▶ Data records:

(** [MediumMeta::construct], likewise. *)
Lemma wp_MediumMeta_construct this arena size count Q p lg :
  0 ≤ count ≤ 51 → lenZ (mm_tokens (med_at p this)) = 51 →
  (∀ m lg, mm_size m = u32 size → mm_arena m = u16 arena → mm_count m = u16 count →
     mm_next m = nullptr → mm_cond m = kPure → lenZ (mm_tokens m) = 51 →
     (∀ i, 0 ≤ i < count → nthZ (mm_tokens m) i = Some kFreeCode) →
     Q tt {| mem := upd_med this (λ _, m) p; log := lg |}) →
  wp (MediumMeta_construct this arena size count) Q {| mem := p; log := lg |}.
Proof.
  intros Hc Hlen HQ. unfold MediumMeta_construct.
  wp_step. wp_step; [by apply Z.leb_le; lia|]. pm_steps. rewrite !upd_med_upd_med.
  set (I := λ i (s : pst), ∃ m lg, s = {| mem := upd_med this (λ _, m) p; log := lg |} ∧
    mm_size m = u32 size ∧ mm_arena m = u16 arena ∧ mm_count m = u16 count ∧
    mm_next m = nullptr ∧ mm_cond m = kPure ∧ lenZ (mm_tokens m) = 51 ∧
    ∀ j, 0 ≤ j < i → nthZ (mm_tokens m) j = Some kFreeCode).
  apply (wp_mfor I).
  - eexists _, _. split; [by erewrite (upd_med_ext _ _ (λ _, _)); [|reflexivity]|].
    simpl. split_and!; try done. lia.
  - intros i s Hi (m & lg' & -> & H1 & H2 & H3 & H4 & H5 & H6 & H7).
    apply wp_fire_medium; [lia|]. intros m' lg'' Hm' Ht. exists m', lg''.
    split; [done|]. split_and!; try (destruct Hm' as [->| ->]; done).
    { destruct Hm' as [->| ->]; [done|]. simpl. by rewrite lenZ_updZ. }
    intros j Hj. destruct (decide (j = i)) as [->|]; [done|].
    destruct Hm' as [->| ->]; [apply H7; lia|]. simpl.
    rewrite nthZ_updZ_ne by done. apply H7. lia.
  - rewrite Z2Nat.id by lia. simpl.
    intros s (m & lg' & -> & H1 & H2 & H3 & H4 & H5 & H6 & H7). pm_steps. by apply HQ.
Qed.
End construct.
(** [reload] sets the bits of the regions whose tokens are in use, provided not
    all of them are. *)
Lemma reload_loop_ok r token (t : Z → token_ref) (b : Z → Z) (s : pst) :
  wf_rb r → rb_alloc r = 0 →
  (∀ i, 0 ≤ i < rb_count r → token i s = Ok (t i) s ∧ token_byte (mem s) (t i) = Some (b i)) →
  (∃ i, 0 ≤ i < rb_count r ∧ token_busy (b i) = false) →
  ∃ r', reload_loop r token s = Ok r' s ∧ wf_rb r' ∧ same_run r r' ∧
        ∀ i, 0 ≤ i < rb_count r → rb_used r' i = token_busy (b i).
Proof.
  intros Hwf Ha0 Ht (i0 & Hi0 & Hb0).
  pose proof (alloc_zero_free r Hwf Ha0) as Hz.
  assert (wp (reload_loop r token) (λ r' s', s' = s ∧ wf_rb r' ∧ same_run r r' ∧
    ∀ i, 0 ≤ i < rb_count r → rb_used r' i = token_busy (b i)) s) as Hwp.
  { unfold reload_loop. wp_step.
    apply (wp_mfold (λ ind r' s', s' = s ∧ wf_rb r' ∧ same_run r r' ∧
      ∀ j, rb_used r' j = bool_decide (0 ≤ j < ind) && token_busy (b j))).
    - split_and!; try done. intros j. rewrite bool_decide_false by lia. simpl. apply Hz.
    - intros ind r' s' Hind (-> & Hwf' & Hsame & Hu). assert (rb_count r' = rb_count r) as Hc by apply Hsame.
      destruct (Ht ind) as [Ht1 Hb1]; [destruct Hwf; lia|].
      destruct (reload_step_ok r' token (t ind) (b ind) ind s) as (r2 & Hrun & Hwf2 & Hs2 & Hu2);
        [done|destruct Hwf; lia| |done|done|].
      { intros j Hj. rewrite Hu, bool_decide_false by lia. done. }
      unfold wp. rewrite Hrun. split_and!; [done|done|by eapply same_run_trans|].
      intros j. rewrite Hu2, Hu. destruct (decide (j = ind)) as [->|Hne].
      + rewrite (bool_decide_false (0 ≤ ind < ind)), !bool_decide_true by lia. done.
      + rewrite (bool_decide_false (j = ind)) by done. simpl. rewrite orb_false_r. f_equal.
        apply bool_decide_ext. lia.
    - intros r' s' (-> & Hwf' & Hsame & Hu). assert (rb_count r' = rb_count r) as Hc by apply Hsame.
      assert (∀ i, 0 ≤ i < rb_count r → rb_used r' i = token_busy (b i)) as Hu'.
      { intros i Hi. rewrite Hu, bool_decide_true by (destruct Hwf; lia). done. }
      assert (i0 ∈ free_list r') as Hin.
      { apply list_elem_of_filter. split; [by rewrite Hu', Hb0|]. apply elem_of_seqZ. lia. }
      pose proof (free_used_count r') as Hf. pose proof (used_count_bounds r').
      assert (0 < lenZ (free_list r')).
      { unfold lenZ. destruct (free_list r'); [by apply not_elem_of_nil in Hin|simpl; lia]. }
      destruct Hwf' as (Hc' & Hs' & Hb' & Ha').
      wp_step. wp_step; [|wp_step; done].
      apply andb_true_iff. rewrite Z.leb_le, Z.ltb_lt. lia. }
  apply wp_Ok in Hwp as (r' & s' & Hrun & -> & Hrest). by exists r'.
Qed.

(** ** Operations *)

Lemma fill_regions_run r regions restock type (s : pst) :
  wf_rb r → rb_alloc r < rb_count r → type = kSmall ∨ type = kMedium →
  meta_matches (mem s) type r →
  ∃ r', let idxs := take (Z.to_nat (restock - lenZ regions)) (free_list r) in
    RunBits_fill_regions r regions restock type s =
      Ok (r', regions ++ (region_of type r <$> idxs)) s ∧ taken r r' idxs.
Proof.
  intros Hwf Hlt Ht Hm. unfold RunBits_fill_regions, massert, mbind at 1, M_bind at 1.
  rewrite (proj2 (Z.ltb_lt _ _)) by done.
  assert (bool_decide (type = kSmall) || bool_decide (type = kMedium) = true) as ->.
  { apply orb_true_iff. rewrite !bool_decide_eq_true. done. }
  change kUnitBits with 64. assert (0 < rb_count r) as Hc by (destruct Hwf; lia).
  destruct (Z.leb_spec (rb_count r) 64) as [Hle|Hgt].
  - destruct (wf_word r 0) as (w & Hw & Hwr & _); [done|lia|]. change (0 / 64) with 0 in Hw.
    rewrite Hw. unfold mderef, mbind, M_bind, mret at 1, M_ret at 1.
    rewrite (small_run_popcount r w) by done.
    rewrite (proj2 (Z.ltb_lt _ _)), Z.eqb_refl by done. simpl andb. cbv iota.
    assert (rb_count r = unit_size r 0) as He by (unfold unit_size; lia).
    destruct (fill_unit_ok (Z.to_nat (restock - lenZ regions) + 1) 0 type
      restock r regions s) as (r' & Hrun & Htk); [done|done|lia|lia|lia|].
    exists r'. rewrite <-He in Hrun. unfold free_list. change (free_from r 0) with (free_from r (0 * 64)).
    rewrite (free_from_unit r 0) by lia.
    rewrite (proj2 (Z.leb_le _ _)) by lia. by rewrite app_nil_r.
  - assert (64 = unit_size r 0) as He by (unfold unit_size; lia).
    replace (rb_count r + 64 - 1) with (rb_count r + 63) by lia.
    destruct (fill_units_ok (Z.to_nat ((rb_count r + 63) / 64)) 0 type restock r regions s)
      as (r' & Hrun & Htk); [done|done|Z.div_mod_to_equations; lia..|].
    exists r'. by rewrite <-He in Hrun.
Qed.

Lemma dealloc_region_run {S} r i (s : S) :
  wf_rb r → 0 ≤ i < rb_count r → rb_used r i = true →
  ∃ r', RunBits_dealloc_region r i s = Ok r' s ∧ given_back r r' i.
Proof.
  intros Hwf Hi Hu. destruct (wf_word r i Hwf Hi) as (w & Hw & Hwr & Hm).
  exists (drop_bit r (i / 64) (i mod 64) w). split; [|by apply drop_bit_given].
  unfold RunBits_dealloc_region, massert, mbind, M_bind. change kUnitBits with 64.
  assert (rb_alloc r ≤ rb_count r) by (destruct Hwf as (Hc & _ & _ & ->); apply used_count_bounds; lia).
  rewrite (proj2 (Z.leb_le _ _)), (proj2 (Z.ltb_lt _ _)) by lia. simpl andb. cbv iota.
  rewrite (used_bit r i w) in Hu by (done || lia).
  destruct (Z.leb_spec (rb_count r) 64) as [Hle|Hgt].
  - assert (i / 64 = 0) as H0' by (Z.div_mod_to_equations; lia).
    assert (i mod 64 = i) as Hi' by (Z.div_mod_to_equations; lia).
    rewrite H0', Hi' in *. rewrite Hw. simpl. rewrite (small_run_popcount r w) by done.
    rewrite Z.eqb_refl, test_bit_testbit, Hu by lia. done.
  - rewrite Hw. simpl. rewrite test_bit_testbit, Hu by lia. done.
Qed.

▶ The problem: Determine how many lines in the records above hold the word "Hrun", and answer with that number only.

▶ Answer box: 7